Stomach fat is usually one of the hardest things to lose for men. It's one of the last places the body goes to, to get rid of "reserves".

As a precursor, I'm no expert or nutritionalist. If you want to be serious about this it may be worth seeing a professional to get a program put together based on your physical activity and goals

My take...Like others have said you probably just need a bit of a diet change. Try to keep it simple and you should see some results. It's easy to over complicate the dieting thing. One important thing is everyone is different and what works for one person may not work for another. apply some basic principles and adjust based on your body feedback.
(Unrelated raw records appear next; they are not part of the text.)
(** [onconnectionstatechange] of the connection [r], after the runtime moved
    it to state [s].  The handler of a sender connection reads the state of
    whatever [this.senderPeerConnection] is at that time. *)
Definition onconnectionstatechange (r : PcRef) (s : ConnectionState) (h : Hub) : Hub :=
  match pcs h !! r with
  | Some pc =>
      if pc_closed pc then h
      else
        let h1 := updPC (pc_setState s) r h in
        match pc_site pc with
        | SenderSite _ =>
            match senderPeerConnection h1 ≫= (λ spc, pcs h1 !! spc) with
            | Some cur => if is_lost (connectionState cur)
                          then set_receivedStream None h1 else h1
            | None => h1
            end
        | ReceiverSite clientId =>
            if is_lost s
            then set_receiverPeerConnections (delete clientId) h1
            else h1
        end
  | None => h
  end.

(** [onicecandidate] with a non-null candidate. *)
Definition onicecandidate (r : PcRef) (c : Candidate) (h : Hub) : Hub :=
  match pcs h !! r with
  | Some pc =>
      match pc_site pc with
      | SenderSite client | ReceiverSite client =>
          logEv (Emit client (webrtc_ice_candidate c)) h
      end
  | None => h
  end.

(** The runtime delivers a track on connection [r]. *)
Definition track_event (r : PcRef) (t : TrackRef)
    (streams : option (list MediaStream)) (h : Hub) : Hub :=
  match pcs h !! r with
  | Some pc =>
      match pc_site pc with
      | SenderSite client => if pc_closed pc then h else ontrack client t streams h
      | ReceiverSite _ => h
      end
  | None => h
  end.

(** The runtime creates the track object [t] or changes its fields.  A change
    to [ended] may fire [track.onended] ([notify]); the runtime ends the
    tracks of a connection that is closed without firing it. *)
Definition track_update (t : TrackRef) (trk : Track) (notify : bool) (h : Hub) : Hub :=
  let h1 := set_tracks (<[t := trk]>) h in
  if bool_decide (readyState trk = RSended) && notify then
    match onended h1 !! t with
    | Some hd => fire_onended hd h1
    | None => h1
    end
  else h1.

(** *** Operations of the hub

    [broadcastStreamToReceivers] is called from nowhere in the gateway (the
    comments at its former call sites say why) and is not an operation. *)

Definition fire (tm : Timer) (h : Hub) : Hub :=
  match tm with
  | TCreateReceiver cid _ => createReceiverConnection cid h
  | TOfferResume cid made offer ok => handleOffer_resume cid made offer ok h
  | TCheckTrack t s cid n => checkTrack_tick t s cid n h
  | TWaitLive t s cid n => waitLive_tick t s cid n h
  | TMonitor m _ => monitorTrack m h
  | TSearch m n =>
      match checkInterval_tick m n h with
      | (h', Some n') => setTimer (TSearch m n') h'
      | (h', None) => h'
      end
  | TReceiverWait r cid n => receiverWait_tick r cid n h
  end.

Inductive Op :=
  | Connection (client : ClientId)
  | Disconnect (client : ClientId)
  | ConnectionAccept (client : ClientId)
  | ConnectionReject (client : ClientId)
  | Offer (client : ClientId) (offer : SDP) (srd_ok : bool)
  | Answer (client : ClientId) (answer : SDP) (ok : bool)
  | IceCandidate (client : ClientId) (candidate : Candidate) (ok : bool)
  | Fire (i : nat)                       (* the i-th pending timer fires *)
  | TrackEvent (r : PcRef) (t : TrackRef) (streams : option (list MediaStream))
  | TrackUpdate (t : TrackRef) (trk : Track) (notify : bool)
  | NewReceiver (r : PcRef) (t : TrackRef)
  | ConnectionStateChange (r : PcRef) (s : ConnectionState)
  | LocalCandidate (r : PcRef) (c : Candidate).

Definition step (h : Hub) (op : Op) : Hub :=
  match op with
  | Connection c => handleConnection c h
  | Disconnect c => handleDisconnect c h
  | ConnectionAccept c => handleConnectionAccept c h
  | ConnectionReject c => handleConnectionReject c h
  | Offer c o ok => handleOffer c o ok h
  | Answer c a ok => handleAnswer c a ok h
  | IceCandidate c cand ok => handleIceCandidate c cand ok h
  | Fire i =>
      match timers h !! i with
      | Some tm => fire tm (set_timers (delete i) h)
      | None => h
      end
  | TrackEvent r t s => track_event r t s h
  | TrackUpdate t trk notify => track_update t trk notify h
  | NewReceiver r t => updPC (pc_addReceiver t) r h
  | ConnectionStateChange r s => onconnectionstatechange r s h
  | LocalCandidate r c => onicecandidate r c h
  end.

Definition run (h : Hub) (ops : list Op) : Hub := foldl step h ops.

Inductive reachable : Hub → Prop :=
  | reachable_init w : reachable (init w)
  | reachable_step h op : reachable h → reachable (step h op).

(** *** Properties of hub states used below *)

(** References of the producer connections that are open. *)
Definition is_open_sender (pc : RTCPeerConnection) : bool :=
  is_sender_site (pc_site pc) && negb (pc_closed pc).

Definition openProducerSessions (h : Hub) : list PcRef :=
  filter (λ r, is_open_sender <$> pcs h !! r = Some true) (seq 0 (length (pcs h))).

(** For each connection of the store: where it was made and whether it is
    closed. *)
Definition site_of (pc : RTCPeerConnection) : Site * bool :=
  (pc_site pc, pc_closed pc).

Definition sites (h : Hub) : list (Site * bool) := site_of <$> pcs h.

Definition mark_closed (p : Site * bool) : Site * bool := (p.1, true).

(** The effect on [sites] of closing the connection [o] refers to, if any. *)
Definition close_opt (o : option PcRef) (l : list (Site * bool)) : list (Site * bool) :=
  match o with
  | Some old => alter mark_closed old l
  | None => l
  end.

(** The effect of the same on the store itself. *)
Definition close_pcs (o : option PcRef) (l : list RTCPeerConnection)
    : list RTCPeerConnection :=
  match o with
  | Some old => alter pc_close old l
  | None => l
  end.

(** The log entry of that. *)
Definition closed_ev (o : option PcRef) : list Event :=
  match o with
  | Some old => [PcClosed old]
  | None => []
  end.

(** The producer connection, when [client] is the producer and has one: the
    guard of the first branch of [handleDisconnect]. *)
Definition producerSessionOf (client : ClientId) (h : Hub) : option PcRef :=
  match senderPeerConnection h with
  | Some spc => if bool_decide (senderClientId h = Some client) then Some spc else None
  | None => None
  end.


(** The registered producer connection is an open connection made by
    [handleOffer]; no other such connection is open; every registered consumer
    connection is open and was made by [createReceiverConnection] for the
    client it is registered under. *)
Record SessionsInv (h : Hub) : Prop := {
  inv_sender_open : ∀ r, senderPeerConnection h = Some r →
    ∃ cid, sites h !! r = Some (SenderSite cid, false);
  inv_sender_only : ∀ r cid, sites h !! r = Some (SenderSite cid, false) →
    senderPeerConnection h = Some r;
  inv_receivers : ∀ cid r, receiverPeerConnections h !! cid = Some r →
    sites h !! r = Some (ReceiverSite cid, false)
}.

(** What decides the session invariant. *)
Definition skeleton (h : Hub)
    : option PcRef * gmap ClientId PcRef * list (Site * bool) :=
  (senderPeerConnection h, receiverPeerConnections h, sites h).

(** A connection that was given a candidate has a remote description. *)
Definition candidates_after_remote (pc : RTCPeerConnection) : Prop :=
  iceCandidates pc = [] ∨ is_Some (remoteDescription pc).

Definition CandidatesInv (h : Hub) : Prop :=
  Forall candidates_after_remote (pcs h).

(** An update of a connection that neither adds a candidate nor removes the
    remote description. *)
Definition benign (g : RTCPeerConnection → RTCPeerConnection) : Prop :=
  ∀ pc, iceCandidates (g pc) = iceCandidates pc ∧
        (is_Some (remoteDescription pc) → is_Some (remoteDescription (g pc))).

(** The search for a replacement track: [checkInterval] of [monitorTrack]
    fires against the states [world 0], [world 1], ... that the hub is in at
    successive firings (whatever happened in between), starting with
    [checkCount].  The result is the number of firings up to the one that
    cleared the interval and the state that firing left. *)
Fixpoint search_ticks (fuel : nat) (m : nat) (world : nat → Hub) (checkCount : nat)
    : option (nat * Hub) :=
  match fuel with
  | O => None
  | S fuel' =>
      match checkInterval_tick m checkCount (world checkCount) with
      | (h', None) => Some (S checkCount, h')
      | (_, Some checkCount') => search_ticks fuel' m world checkCount'
      end
  end.

(** The three ways a firing of [checkInterval] clears the interval: the
    producer connection is gone; a live video track was found and promoted;
    or the last attempt found none and the stream is cleared. *)
Definition cleared_by (m checkCount : nat) (h h' : Hub) : Prop :=
  (senderPeerConnection h = None ∧ h' = h) ∨
  (∃ spc t ts, senderPeerConnection h = Some spc ∧
     liveOf h (videoTracks h spc) = t :: ts ∧
     h' = setTimer (TMonitor m 2000) (promote m t h) ∧
     receivedStream h' = Some [t] ∧
     readyStateOf h t = RSlive ∧ isVideo h t = true) ∨
  (∃ spc, senderPeerConnection h = Some spc ∧
     liveOf h (videoTracks h spc) = [] ∧
     checkCount = 50 ∧
     h' = set_receivedStream None h ∧ receivedStream h' = None).

(** [s] is the first of the streams that came with track [t]. *)
Definition first_of (t : TrackRef) (streams : option (list MediaStream))
    (t' : TrackRef) (s : MediaStream) : Prop :=
  t' = t ∧ ∃ rest, streams = Some (s :: rest).

(** The stream [s] is the first of the streams the runtime delivered together
    with track [t], in the operation [op] or in a poll that [op] fires. *)
Definition delivered_with (h : Hub) (op : Op) (t : TrackRef) (s : MediaStream) : Prop :=
  ∃ rest,
    (∃ r, op = TrackEvent r t (Some (s :: rest))) ∨
    (∃ i cid n, op = Fire i ∧
       (timers h !! i = Some (TCheckTrack t (Some (s :: rest)) cid n) ∨
        timers h !! i = Some (TWaitLive t (Some (s :: rest)) cid n))).

(** How an operation may leave [receivedStream]: untouched, cleared, or set
    from a track that is live. *)
Definition stream_justified (D : TrackRef → MediaStream → Prop) (h h' : Hub) : Prop :=
  receivedStream h' = receivedStream h ∨
  receivedStream h' = None ∨
  ∃ t s, receivedStream h' = Some s ∧ readyStateOf h' t = RSlive ∧ (s = [t] ∨ D t s).

End SignalingGateway.

(** * The producer page: candidate queue of [useScreenShare] *)

Module ScreenShare.

Inductive SignalingState := stable | have_local_offer | have_remote_offer | closed.

#[global] Instance SignalingState_eq_dec : EqDecision SignalingState.
Proof. solve_decision. Defined.

(** The page's connection, as far as the candidate handlers observe it.
    [iceCalls] lists every call of [addIceCandidate] on it, in order, with
    whether the call resolved. *)
Record RTCPeerConnection := mkPC {
  signalingState : SignalingState;
  remoteDescription : option SDP;
  iceCalls : list (Candidate * bool)
}.

Record Page := mkPage {
  peerConnectionRef : option RTCPeerConnection;
  iceCandidateQueueRef : list Candidate
}.

Section Handlers.

(** Whether the runtime accepts a candidate on a connection in a given
    state. *)
Variable accepts : RTCPeerConnection → Candidate → bool.

(** [await pc.addIceCandidate(new RTCIceCandidate(c))]: the connection after
    the call, and whether it resolved. *)
Definition addIceCandidate (pc : RTCPeerConnection) (c : Candidate)
    : RTCPeerConnection * bool :=
  let ok := accepts pc c in
  (mkPC (signalingState pc) (remoteDescription pc) (iceCalls pc ++ [(c, ok)]), ok).

Record Flush := mkFlush {
  flush_pc : RTCPeerConnection;
  successCount : nat;
  failCount : nat
}.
Figure out what your resting calorie intake should be (plenty of online calculators out there). This is your calorie intake if you are sedentary. Everybody is different but I found if you maintain that even with moderate working out you should lose weight. Try it for a week or two and see how you feel. If you are feeling tired and weak you probably need more calories. The goal is to have a calorie intake that is 300-500 calories per day less than what you need to maintain your weight. A lb of fat is about 3500 calories. You don't want to lose more than 0.5-1lb per week or your body may start digging into muscle for energy (you usually lose some muscle anyways during a cut but you want to minimize it).

Make sure you get a good split on protein, carb, and fat. As always different splits work differently for everyone. If you do some searching online I'm sure you will find what is good for runners. For me a 30%protein 25% fat and 45% carb works good.